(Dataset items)
===============
(** * libpgs-js: a shallow embedding of the PGS decode pipeline

  The development follows the TypeScript sources class by class:
  - [ArrayBinaryReader], [CombinedBinaryReader]: the byte sources;
  - [RunLengthEncoding]: [decode] and [decodeFast];
  - [PgsRendererHelper]: [getIndexFromTimestamps];
  - [SubtitleCache] and [Pgs]: the LRU cache, loading, the backward
    context scan and the subtitle compiler.

  JavaScript numbers that are used as indices or counters are natural
  numbers here; numbers that go through bit operations are integers with
  the 32-bit conversion written out; a read past the end of an array is
  the value [undefined]; an exception is the result [Throw]. *)

From Stdlib Require Import ZArith List Bool Lia QArith Permutation.
From Stdlib.Strings Require Import Byte.
Import ListNotations.

Set Implicit Arguments.
Local Open Scope nat_scope.

(** ** JavaScript values and results *)

Module Js.

(** The values that flow through the decoder: a number or [undefined]. *)
Inductive Value : Type :=
| undefined
| number (z : Z).

Inductive Error : Type :=
| TypeError            (* a method call on [null] *)
| IndexSizeError       (* an ImageData of zero width or height *)
| HttpError (status : Z)
| TransportError.      (* a rejected fetch, body read or stream read *)

(** The outcome of a call: a value, an exception, or a loop of the model
    that was given too little fuel. *)
Inductive Result (A : Type) : Type :=
| Ok (a : A)
| Throw (e : Error)
| OutOfFuel.

Arguments Throw {A} e.
Arguments OutOfFuel {A}.

Definition bind {A B} (c : Result A) (k : A -> Result B) : Result B :=
  match c with
  | Ok a => k a
  | Throw e => Throw e
  | OutOfFuel => OutOfFuel
  end.

(** ToInt32 on an integral number. *)
Definition int32 (z : Z) : Z := ((z + 2 ^ 31) mod 2 ^ 32 - 2 ^ 31)%Z.

(** ToUint32 on an integral number. *)
Definition uint32 (z : Z) : Z := (z mod 2 ^ 32)%Z.

(** ToInt32 of a value; [undefined] converts to NaN and then to 0. *)
Definition toInt32 (v : Value) : Z :=
  match v with
  | undefined => 0%Z
  | number z => int32 z
  end.

(** [a & b] *)
Definition and (a : Value) (b : Z) : Z := Z.land (toInt32 a) (int32 b).

(** [(a << n) | b] *)
Definition shl_or (a : Z) (n : Z) (b : Value) : Z :=
  Z.lor (int32 (Z.shiftl (int32 a) n)) (toInt32 b).

(** [v !== 0] *)
Definition strictNeq0 (v : Value) : bool :=
  match v with
  | undefined => true
  | number z => negb (z =? 0)%Z
  end.

(** [v === 0] *)
Definition strictEq0 (v : Value) : bool := negb (strictNeq0 v).

(** The truthiness of the result of a bit operation. *)
Definition truthy (z : Z) : bool := negb (z =? 0)%Z.

End Js.

Import Js.

Notation "x <- c ;; k" := (Js.bind c (fun x => k))
(at level 61, c at next level, right associativity).
Notation "' pat <- c ;; k" := (Js.bind c (fun x => match x with pat => k end))
(at level 61, pat pattern, c at next level, right associativity).

(** ** Arrays *)

(** The value of a byte of a [Uint8Array]. *)
Definition u8 (b : byte) : Z := Z.of_N (Byte.to_N b).

Fixpoint set_nth {A : Type} (l : list A) (i : nat) (v : A) : list A :=
match l, i with
| [], _ => []
| _ :: t, O => v :: t
| h :: t, S i' => h :: set_nth t i' v
end.

Module NumArray.

Inductive Kind : Type := Uint8 | Uint8Clamped | Uint16 | Uint32.

(** [number[] | Uint8Array | Uint8ClampedArray | Uint16Array | Uint32Array],
    the type of both the palette ([source]) and the pixel buffer
    ([target]) of the decoder. A hole of a [number[]] reads as
    [undefined] and is represented by it. *)
Inductive t : Type :=
| NumberArray (elems : list Value)
| TypedArray (kind : Kind) (cells : list Z).

(** The conversion a typed array applies to a stored value. *)
Definition toElement (k : Kind) (v : Value) : Z :=
  match v with
  | undefined => 0%Z
  | number z =>
      match k with
      | Uint8 => (z mod 2 ^ 8)%Z
      | Uint16 => (z mod 2 ^ 16)%Z
      | Uint32 => uint32 z
      | Uint8Clamped => Z.max 0 (Z.min 255 z)
      end
  end.

(** [a[i]] for a numeric [i] *)
Definition at_ (a : t) (i : nat) : Value :=
  match a with
  | NumberArray elems => nth i elems undefined
  | TypedArray _ cells =>
      match nth_error cells i with
      | Some c => number c
      | None => undefined
      end
  end.

(** [a[v]] for a value [v] read from the input: [a[undefined]] is the
    property named "undefined", which no array has. *)
Definition get (a : t) (v : Value) : Value :=
  match v with
  | undefined => undefined
  | number z => if (z <? 0)%Z then undefined else at_ a (Z.to_nat z)
  end.
(** C5 (bootstrap identifiers).  However the transform ends, its element
    table remaps 0x1, 0xe and 0x10 to themselves; and the queries that select
    elements for migration never yield one of them: neither the select that
    feeds the allocation of element identifiers, nor the select statement of
    a class whose root type is ["element"], nor the element select of the
    two-pass revision. *)
Theorem C5_bootstrap_identifiers (env : Env) (returnRemapper : bool) (target : IModel)
    (cache : gmap string (gmap string CachedClassStatements)) :
  (forall id, id ∈ bootstrap_ids ->
     get (remapTables
            (rawEmulatedPolymorphicInsertTransform env returnRemapper (start target cache)).1
            RemapType.element) id = Some id) /\
  (forall id, id ∈ sourceElemRemapSelect (source env) -> id ∉ bootstrap_ids) /\
  (forall classFullName props id,
     id ∈ select_rows (selectSql classFullName RootType.element props) (source env) ->
     id ∉ bootstrap_ids) /\
  (forall bis_Element r,
     r ∈ JsonTwoPhase.sourceElemSelect bis_Element ->
     JsonTwoPhase.sourceId r ∉ bootstrap_ids).
Proof.
  split; [|split; [|split]].
  - destruct (run_tables env returnRemapper target cache
                (fun T => wf T /\ get T 0x1 = Some 0x1 /\ get T 0xe = Some 0xe /\
                          get T 0x10 = Some 0x10)
                (fun _ => True)) as [(_ & H1 & H14 & H16) _]; [| |done|].
    + intros s t T [_ Hs]%sourceElemRemapSelect_spec (Hwf & H1 & H14 & H16).
      split; [by apply wf_remap|]. rewrite !get_remap by done.
      assert (Js.toNumber s <> 0x1 /\ Js.toNumber s <> 0xe /\ Js.toNumber s <> 0x10)
        as (? & ? & ?).
      { unfold bootstrap_ids in Hs.
        repeat split; intros Heq; apply toNumber_small in Heq; try (by vm_compute);
          subst s; set_solver. }
      destruct (Z.eqb_spec 0x1 (Js.toNumber s)), (Z.eqb_spec 0xe (Js.toNumber s)),
        (Z.eqb_spec 0x10 (Js.toNumber s)); done.
    + done.
    + intros id. unfold bootstrap_ids. rewrite !elem_of_cons, elem_of_nil.
      intros [->|[->|[->|[]]]]; done.
  - intros id Hid. by apply sourceElemRemapSelect_spec in Hid as [_ ?].
  - intros cls props id. unfold select_rows. cbn [selectSql not_in].
    destruct (decide (RootType.element = RootType.element)); [|done].
    rewrite list_elem_of_In, filter_In, negb_true_iff, bool_decide_eq_false. tauto.
  - intros rows r. unfold JsonTwoPhase.sourceElemSelect. rewrite merge_sort_Permutation.
    rewrite list_elem_of_In, filter_In. unfold not_bootstrap.
    rewrite negb_true_iff, bool_decide_eq_false. tauto.
Qed.



End FinalTables.

(* ===================================================================== *)
(** ** C8: classes with array or struct properties *)
(* ===================================================================== *)

Section ExcludedProperties.
Import RunCompressed.



End ExcludedProperties.

(* ===================================================================== *)
(** ** C6: code specs matched by name *)
(* ===================================================================== *)

Section CodeSpecsByName.
Import CompactRemapTable RunCompressed.


(** The two-pass revision prepares its name join on the target connection:
    a code spec whose name the target holds is remapped to the row of the
    target, and no row is inserted. *)
Lemma codespec_row_matches_by_name (s t : CodeSpecRow) (w : JsonTwoPhase.World) :
  List.find (fun t => String.eqb (Name s) (Name t)) (JsonTwoPhase.codeSpecs w) = Some t ->
  JsonTwoPhase.codespec_remap w !! Id s = None ->
  JsonTwoPhase.codespec_row s w
  = (JsonTwoPhase.set_codespec_remap (<[Id s := Id t]> (JsonTwoPhase.codespec_remap w)) w,
     Ok tt).
Proof.
  intros Hfind Hnew. unfold JsonTwoPhase.codespec_row, bind, gets. rewrite Hfind.
  unfold ret, JsonTwoPhase.remap_codespec, JsonTwoPhase.remap_insert. by rewrite Hnew.
Qed.

(** C6 at the example: the source holds the code spec "X" as 0x5, the target
    holds "X" as 0x9.  The code spec pass of the run-compressed transform
    remaps 0x5 to 0x5, the identifier of the source, and not to 0x9, the
    identifier of the row of that name in the target: so the code spec table
    has it when the run ends, and so does [temp.codespec_remap], through
    which the statements of the target were to look identifiers up. *)
Lemma C6_name_join_runs_on_source :
  let run := rawEmulatedPolymorphicInsertTransform Examples.env true
               (start Examples.target_iModel ∅) in
  mkCodeSpec 0x5 "X" "{}" ∈ bis_CodeSpec (source Examples.env) /\
  mkCodeSpec 0x9 "X" "{}" ∈ bis_CodeSpec Examples.target_iModel /\
  get (remapTables run.1 RemapType.codespec) 0x5 = Some 0x5 /\
  Sql.eval_scalar (temp run.1) (fun _ => None)
    (remapSql (Sql.Lit (Some 0x5)) RemapType.codespec) = Some 0x5.
Proof.
  intros run. split; [right; left|]. split; [right; left|].
  split; vm_compute; reflexivity.
Qed.

End CodeSpecsByName.

(* ===================================================================== *)
(** ** The two passes of the two-pass revision *)
(* ===================================================================== *)

Section TwoPasses.
Import JsonTwoPhase.

(** The first pass inserts the rows in order under consecutive identifiers
    and records each of them in [temp.element_remap]. *)
Lemma first_pass_spec queryMap rows : forall w,
  NoDup (sourceId <$> rows) ->
  (forall r, r ∈ rows -> element_remap w !! sourceId r = None) ->
  (forall r, r ∈ rows -> is_Some (queryMap_get queryMap (classFullName r))) ->
  (forall row, row ∈ elements w -> row_id row < next_instance_id w) ->
  exists w' new,
    for_each rows (first_pass_row queryMap) w = (w', Ok tt) /\
    codespec_remap w' = codespec_remap w /\
    elements w' = elements w ++ new /\
    Datatypes.length new = Datatypes.length rows /\
    (forall (i : nat) r props,
       rows !! i = Some r -> queryMap_get queryMap (classFullName r) = Some props ->
       element_remap w' !! sourceId r = Some (next_instance_id w + Z.of_nat i) /\
       new !! i = Some (populate_row (next_instance_id w + Z.of_nat i) (classFullName r) props
                          (jsonString r))) /\
    (forall s, s ∉ sourceId <$> rows -> element_remap w' !! s = element_remap w !! s).
Proof.
  induction rows as [|r rows IH]; intros w Hnd Hnew Hcls Hfresh.
  - exists w, []. rewrite app_nil_r. repeat split; done.
  - apply NoDup_cons in Hnd as [Hr Hnd].
    destruct (Hcls r) as [props Hprops]; [left|].
    assert (Hex : existsb (fun row => row_id row =? next_instance_id w) (elements w) = false).
    { apply not_true_is_false. intros (row & Hrow%list_elem_of_In & Heq)%existsb_exists.
      apply Z.eqb_eq in Heq. specialize (Hfresh row Hrow). lia. }
    set (row0 := populate_row (next_instance_id w) (classFullName r) props (jsonString r)).
    set (w1 := set_element_remap (<[sourceId r := next_instance_id w]> (element_remap w))
                 (mkWorld (elements w ++ [row0]) (codeSpecs w) (next_instance_id w + 1)
                    (element_remap w) (codespec_remap w))).
    assert (Hstep : first_pass_row queryMap r w = (w1, Ok tt)).
    { unfold first_pass_row. rewrite Hprops. unfold bind, populate. rewrite Hex.
      unfold remap_element, remap_insert. cbn [element_remap].
      rewrite Hnew by left. done. }
    cbn [for_each]. rewrite (bind_Ok _ _ _ _ _ Hstep).
    destruct (IH w1) as (w' & new & Hrun & Hcs & Hels & Hlen & Hrows & Hother); [done| | | |].
    + intros r' Hr'. cbn. rewrite lookup_insert_ne.
      * apply Hnew. by right.
      * intros Heq. apply Hr. rewrite Heq. by apply list_elem_of_fmap_2.
    + intros r' Hr'. apply Hcls. by right.
    + intros row. cbn. rewrite elem_of_app, list_elem_of_singleton.
      intros [Hrow| ->]; [specialize (Hfresh row Hrow); lia|simpl; lia].
    + exists w', (row0 :: new). split; [done|]. split; [by rewrite Hcs|].
      split; [by rewrite Hels; cbn; rewrite <- app_assoc|].
      split; [by simpl; rewrite Hlen|]. split.
      * intros [|i] r' props' Hi Hprops'.
        -- simpl in Hi. injection Hi as <-. rewrite Hprops in Hprops'. injection Hprops' as <-.
           split; [|by rewrite Z.add_0_r].
           rewrite Hother by done. cbn. rewrite lookup_insert_eq. f_equal. lia.
        -- simpl in Hi. destruct (Hrows i r' props' Hi Hprops') as [H1 H2]. split.
           ++ rewrite H1. cbn. f_equal. lia.
           ++ change ((row0 :: new) !! S i) with (new !! i). rewrite H2.
              cbn [next_instance_id w1 set_element_remap]. do 2 f_equal. lia.
      * intros s Hs. apply not_elem_of_cons in Hs as [Hne Hs]. rewrite Hother by done.
        cbn. by rewrite lookup_insert_ne.
Qed.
===============
> [Aim of the task]:
Would you print, exactly as written, every line above from the one holding "Hrow%list_elem_of_In & Heq)%existsb_exists." through the one holding "Hcls. by right.", with both included and no other lines?

> [Response to this task]:
    { apply not_true_is_false. intros (row & Hrow%list_elem_of_In & Heq)%existsb_exists.
      apply Z.eqb_eq in Heq. specialize (Hfresh row Hrow). lia. }
    set (row0 := populate_row (next_instance_id w) (classFullName r) props (jsonString r)).
    set (w1 := set_element_remap (<[sourceId r := next_instance_id w]> (element_remap w))
                 (mkWorld (elements w ++ [row0]) (codeSpecs w) (next_instance_id w + 1)
                    (element_remap w) (codespec_remap w))).
    assert (Hstep : first_pass_row queryMap r w = (w1, Ok tt)).
    { unfold first_pass_row. rewrite Hprops. unfold bind, populate. rewrite Hex.
      unfold remap_element, remap_insert. cbn [element_remap].
      rewrite Hnew by left. done. }
    cbn [for_each]. rewrite (bind_Ok _ _ _ _ _ Hstep).
    destruct (IH w1) as (w' & new & Hrun & Hcs & Hels & Hlen & Hrows & Hother); [done| | | |].
    + intros r' Hr'. cbn. rewrite lookup_insert_ne.
      * apply Hnew. by right.
      * intros Heq. apply Hr. rewrite Heq. by apply list_elem_of_fmap_2.
    + intros r' Hr'. apply Hcls. by right.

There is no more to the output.